After months of meetings and discussions, the 2020-21 NCAA basketball season has its new start date: Nov. 25. This would be a slight delay from the initial Nov. 10 start date. Jeff Goodman of Stadium was the first to report the news.
It’s done. Nov. 25 will be first day of the season, per sources. https://t.co/MmX0CzY5ah
— Jeff Goodman (@GoodmanHoops) September 16, 2020
Going back to March, when the 2020 NCAA Tournament was cancelled due to COVID-19, there’s been concern with regard for the upcoming season. A clunky, disjointed launch to the 2020 college football season may not have inspired much confidence, either. However, over the last month, the NCAA — and some of its key figures — have been vocal on concepts for how the season could take place.

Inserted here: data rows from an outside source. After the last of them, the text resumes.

(** * Game-analytics: the query and filter composition of the dashboard pages

    A shallow embedding of the three Streamlit pages
    ([1_Competitions.py], [2_Complexes_Venues.py], [3_Competitor_Rankings.py]):
    the connection provider [get_db_connection], the query runner
    [run_sql_query], the SQL text each page composes from its widgets, and a
    model of the relational store that reads that SQL text. *)

From Stdlib Require Import List String Ascii Bool Arith NArith ZArith Lia.
From Stdlib Require Import DecimalString DecimalN DecimalFacts.
From Stdlib Require Import Sorting.Permutation Sorting.Sorted.
Import ListNotations.
Open Scope string_scope.

(** ** Python strings *)

Module Py.

(** The line feed of a triple-quoted literal. *)
Definition nl : string := String (ascii_of_nat 10) "".

(** [sep.join(parts)]. *)
Fixpoint join (sep : string) (parts : list string) : string :=
  match parts with
  | [] => ""
  | [p] => p
  | p :: rest => p ++ sep ++ join sep rest
  end.

(** [str(n)] of a non-negative [int], as an f-string prints it. *)
Definition str_of_int (n : N) : string :=
  NilZero.string_of_uint (N.to_uint n).

(** Truth value of a [str]: the empty string is false. *)
Definition truthy (s : string) : bool :=
  match s with
  | EmptyString => false
  | String _ _ => true
  end.

(** [a != b] on strings. *)
Definition neq (a b : string) : bool := negb (String.eqb a b).


End Py.

(** ** Page 1: competitions *)

Module Competitions.
Import Py.

(** The four select boxes; each offers ['All'] first and defaults to it. *)
Record Filters := {
  selected_category : string;
  selected_type : string;
  selected_gender : string;
  selected_level : string
}.

Definition default_filters : Filters :=
  {| selected_category := "All"; selected_type := "All";
     selected_gender := "All"; selected_level := "All" |}.

(** [where_clauses], after the four [if ... != 'All': append(...)]. *)
Definition where_clauses (f : Filters) : list string :=
  (if neq (selected_category f) "All"
   then ["cat.category_name = '" ++ selected_category f ++ "'"] else []) ++
  (if neq (selected_type f) "All"
   then ["c.type = '" ++ selected_type f ++ "'"] else []) ++
  (if neq (selected_gender f) "All"
   then ["c.gender = '" ++ selected_gender f ++ "'"] else []) ++
  (if neq (selected_level f) "All"
   then ["c.level = '" ++ selected_level f ++ "'"] else []).

(** ["WHERE " + " AND ".join(where_clauses) if where_clauses else ""]. *)
Definition where_condition_of (clauses : list string) : string :=
  match clauses with
  | [] => ""
  | _ :: _ => "WHERE " ++ join " AND " clauses
  end.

Back on Aug. 17, Dan Gavitt, the NCAA Senior Vice President of Basketball, released a statement. At the time, Gavitt made clear that in the coming weeks, the Men’s and Women’s Basketball Oversight Committees would lead the process for developing recommendations to be considered by the NCAA Division I Council, which met today.
Two weeks later, CBS Sports got its hands on four different start dates/timelines that NCAA would consider. (These dates were similar to ones mentioned by Wake Forest coach Steve Forbes during a radio interview with WSJS.)
The Aug. 17 note from Gavitt established that we’d know more by mid-September. Well, amazingly, it’s mid-September now.
Season on the horizon
When the season was set to start Nov. 10, teams would be allowed to start full practices Sept. 29. With the Nov. 25 date, full practices will start Oct. 14. Starting Sept. 21, though, teams will be allowed up to eight hours per week for on-court workouts.
With regards to team schedules, programs can play a maximum of 27 games — a four-game reduction. Teams must also play a minimum of 13 games.
Back in April, the NCAA approved a 28-game schedule with a three-game multiple-team event (MTE), and a 29-game schedule with a two-game MTE. That, however, has been amended for the 2020-21 season amidst COVID-19.
College teams have a couple of options. In terms of a maxed out schedule, programs can arrange 24 regular-season games and play in a three-game MTE, or schedule 25 regular-season games and a two-game MTE. If a team isn’t scheduled to play in a MTE, then it can schedule 25 regular-season games.
Per the NCAA:
– Teams can participate in the following:
*24 RS games & a 3 game MTE
*25 RS games & a 2 game MTE
*25 RS games & NO MTE.
– Min. number of games is 13
– Practice officially starts on 10/14
– Teams are allowed 8 hours a week of on-court workouts, starting 9/21 https://t.co/4GIhIsXOkT
— Jon Rothstein (@JonRothstein) September 16, 2020
For the 2019-20 season, the ACC moved to a 20-game conference schedule. If that 20-game number sticks for the 2020-21 campaign, then non-conference schedules for ACC teams will be fairly limited.
There still exists the possibility, too, that the ACC could even expand the number of conference games — just for this season.
Elsewhere around the college basketball landscape, there’s been movement with some of the major early-season tournaments to find more controlled bubble-like environments to play host. The 2020 Battle 4 Atlantis, which features Duke, will reportedly take place in South Dakota now.
By the way, the Battle 4 Atlantis is set to start Nov. 25, too.
North Carolina is set to participate in the 2020 Maui Invitational, which could be moved to Asheville (NC) or Indianapolis. The Maui was set to run Nov. 23-25 this year; that would need to be adjusted, however, for this new launch date.
Orlando, which has been home to the NBA’s successful bubble, may turn into a host site for several other non-conference tournaments.
Sources: Orlando will host the following eight early season events during the first few weeks of the college basketball season.
Jimmy V Classic
Myrtle Beach Invitational
Diamond Head Classic
— Jon Rothstein (@JonRothstein) September 15, 2020
How these events fit into the picture for each individual conference remains to be seen; however, there’s certainly a great deal of interest to see that the 2021 NCAA Basketball Tournaments take place.